Below are several records. Retype exactly those lines running from the one with "destruct (run_listen s)" through the one with "Theorem C10_close_is_total_on_absent_subscriber (s", end lines included, and no others.
== == ==
(** C7 (amended). When the client and the subscriber were constructed and
    [consume] ends with [KeyboardInterrupt], [SubscriberError] or
    [ClientError], exactly one [close] call is made on the subscriber
    during [run], and [run] returns normally provided that this [close]
    call returns or raises [SubscriberError]. *)
Theorem C7_shutdown_closes_once_and_returns (s : State) e :
  RabbitMQClient_init env (broker_url (_config (self s))) = Return tt ->
  Subscriber_init env = Return tt ->
  consume_end env = Raise e ->
  (e = KeyboardInterrupt \/ (exists msg, e = SubscriberError msg)
   \/ (exists msg, e = ClientError msg)) ->
  close_calls (proc (snd (run env s))) = close_calls (proc s) + 1 /\
  ((Subscriber_close env = Return tt
    \/ exists msg, Subscriber_close env = Raise (SubscriberError msg)) ->
   fst (run env s) = Return tt).
Proof.
  intros Hclient Hsub Hend He.
  assert (Hcaught : caught_by_listen e = true)
    by (destruct He as [-> | [[msg ->] | [msg ->]]]; reflexivity).
  destruct (run_listen s) as [Hr Hc]. rewrite Hr, Hc.
  destruct (listen_opened (snd (print "Opening connection to GX Cloud" s))
              Hclient Hsub) as [Hcc Hlr].
  rewrite Hcc, Hlr, Hend, Hcaught. split; [reflexivity|].
  intros [-> | [msg ->]]; reflexivity.
Qed.

(** C8. If [BROKER_URL] or [GE_CLOUD_ORGANIZATION_ID] is absent from the
    environment, construction raises [GXAgentError] right after its first
    line of output: no call has been made on any collaborator, so no data
    context was loaded, no client or subscriber was constructed and no
    connection was attempted. *)
Theorem C8_missing_configuration_fails_fast (p : Process) :
  environ env !! "BROKER_URL" = None \/
  environ env !! "GE_CLOUD_ORGANIZATION_ID" = None ->
  (exists msg, fst (__init__ env p) = Raise (GXAgentError msg)) /\
  snd (__init__ env p) = print_to "Initializing GX-Agent" p /\
  calls (snd (__init__ env p)) = calls p /\
  filter (fun c => is_connection_call c = true) (calls (snd (__init__ env p)))
    = filter (fun c => is_connection_call c = true) (calls p).
Proof.
  intros Hmissing. unfold __init__, _get_config_from_env.
  destruct (environ env !! "BROKER_URL") as [url|] eqn:Hurl.
  - destruct Hmissing as [? | Horg]; [discriminate|]. rewrite Horg. simpl.
    split; [eexists; reflexivity | repeat split].
  - simpl. split; [eexists; reflexivity | repeat split].
Qed.

(** C10. The close step is total on an absent subscriber: it returns at
    once, making no [close] call and changing nothing, so a [finally]
    clause running it keeps the pending outcome.  When the client or the
    subscriber constructor raises, [subscriber] is still [None] when the
    [finally] clause runs, no [close] call is made during [_listen], and
    [_listen] ends as the constructor's exception and the [except] clauses
    decide. *)
Theorem C10_close_is_total_on_absent_subscriber (s : State) :
  _close_subscriber env None s = (Return tt, s) /\
  (forall r : result unit, finally r (_close_subscriber env None) s = (r, s)) /\
  (forall e,
     RabbitMQClient_init env (broker_url (_config (self s))) = Raise e \/
     (RabbitMQClient_init env (broker_url (_config (self s))) = Return tt /\
      Subscriber_init env = Raise e) ->
     fst (fst (_listen_try env s)) = None /\
     close_calls (proc (snd (_listen env s))) = close_calls (proc s) /\
     fst (_listen env s) = if caught_by_listen e then Return tt else Raise e).
Proof.
  split; [reflexivity|]. split; [reflexivity|].
  intros e Hfail. rewrite listen_unfold.
  destruct (listen_try_unopened s e Hfail) as [Htry Hc].
  destruct (_listen_try env s) as [[subscriber r] s1]. simpl in *.
  injection Htry as -> ->.
  destruct (listen_except_spec (Raise e) s1) as [Hr Hcalls].
  destruct (_listen_except (Raise e) s1) as [r' s2]. simpl in *. subst r'.
  split; [reflexivity|]. split; [|reflexivity].
  unfold close_calls. rewrite Hcalls. exact Hc.
Qed.

End Properties.

(** * Further properties of the agent *)

Section Further.

Context {Event CloudDataContext : Type}.
Variable env : Env Event CloudDataContext.

Abbreviation State' := (State Event CloudDataContext).
Abbreviation dispatch' := (@_handle_event_as_thread Event CloudDataContext).

(** ** The pool in a state that satisfies the slot invariant *)

Lemma slot_pool_cases (s : State') :
  slot_inv s ->
  (_work_queue (_executor (self s)) = [] /\ _busy (_executor (self s)) = []) \/
  (exists w, _work_queue (_executor (self s)) = [w] /\
             _busy (_executor (self s)) = [] /\ slot_item s w PENDING) \/
  (exists w, _work_queue (_executor (self s)) = [] /\
             _busy (_executor (self s)) = [w] /\ slot_item s w RUNNING).
Proof.
  intros [_ Hslot].
  destruct (_work_queue (_executor (self s))) as [|w [|? ?]];
    destruct (_busy (_executor (self s))) as [|w' [|? ?]];
    try contradiction; eauto 6.
Qed.

Lemma worker_start_idle (s : State') :
  _work_queue (_executor (self s)) = [] -> worker_start s = s.
Proof. intros Hq. unfold worker_start. rewrite Hq. reflexivity. Qed.

Lemma worker_start_queued (s : State') w :
  _max_workers (_executor (self s)) = 1 ->
  _work_queue (_executor (self s)) = [w] ->
  _busy (_executor (self s)) = [] ->
  slot_item s w PENDING ->
  exists f,
    futures (proc s) !! wi_future w = Some f /\
    worker_start s
      = set_future (wi_future w)
          {| _state := RUNNING; _exception := _exception f |}
          (set_executor {| _max_workers := 1; _work_queue := [];
                           _busy := [w] |} s).
Proof.
  intros Hmax Hq Hb [_ (f & Hf & Hst)]. exists f. split; [exact Hf|].
  unfold worker_start. rewrite Hq, Hb, Hmax. simpl. rewrite Hf.
  unfold Future_set_running_or_notify_cancel. rewrite Hst. reflexivity.
Qed.

Lemma worker_finish_idle (s : State') i :
  _busy (_executor (self s)) !! i = None -> worker_finish env i s = s.
Proof. intros Hb. unfold worker_finish. rewrite Hb. reflexivity. Qed.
== == ==
§ **Exercise output**
  destruct (run_listen s) as [Hr Hc]. rewrite Hr, Hc.
  destruct (listen_opened (snd (print "Opening connection to GX Cloud" s))
              Hclient Hsub) as [Hcc Hlr].
  rewrite Hcc, Hlr, Hend, Hcaught. split; [reflexivity|].
  intros [-> | [msg ->]]; reflexivity.
Qed.

(** C8. If [BROKER_URL] or [GE_CLOUD_ORGANIZATION_ID] is absent from the
    environment, construction raises [GXAgentError] right after its first
    line of output: no call has been made on any collaborator, so no data
    context was loaded, no client or subscriber was constructed and no
    connection was attempted. *)
Theorem C8_missing_configuration_fails_fast (p : Process) :
  environ env !! "BROKER_URL" = None \/
  environ env !! "GE_CLOUD_ORGANIZATION_ID" = None ->
  (exists msg, fst (__init__ env p) = Raise (GXAgentError msg)) /\
  snd (__init__ env p) = print_to "Initializing GX-Agent" p /\
  calls (snd (__init__ env p)) = calls p /\
  filter (fun c => is_connection_call c = true) (calls (snd (__init__ env p)))
    = filter (fun c => is_connection_call c = true) (calls p).
Proof.
  intros Hmissing. unfold __init__, _get_config_from_env.
  destruct (environ env !! "BROKER_URL") as [url|] eqn:Hurl.
  - destruct Hmissing as [? | Horg]; [discriminate|]. rewrite Horg. simpl.
    split; [eexists; reflexivity | repeat split].
  - simpl. split; [eexists; reflexivity | repeat split].
Qed.

(** C10. The close step is total on an absent subscriber: it returns at
    once, making no [close] call and changing nothing, so a [finally]
    clause running it keeps the pending outcome.  When the client or the
    subscriber constructor raises, [subscriber] is still [None] when the
    [finally] clause runs, no [close] call is made during [_listen], and
    [_listen] ends as the constructor's exception and the [except] clauses
    decide. *)
Theorem C10_close_is_total_on_absent_subscriber (s : State) :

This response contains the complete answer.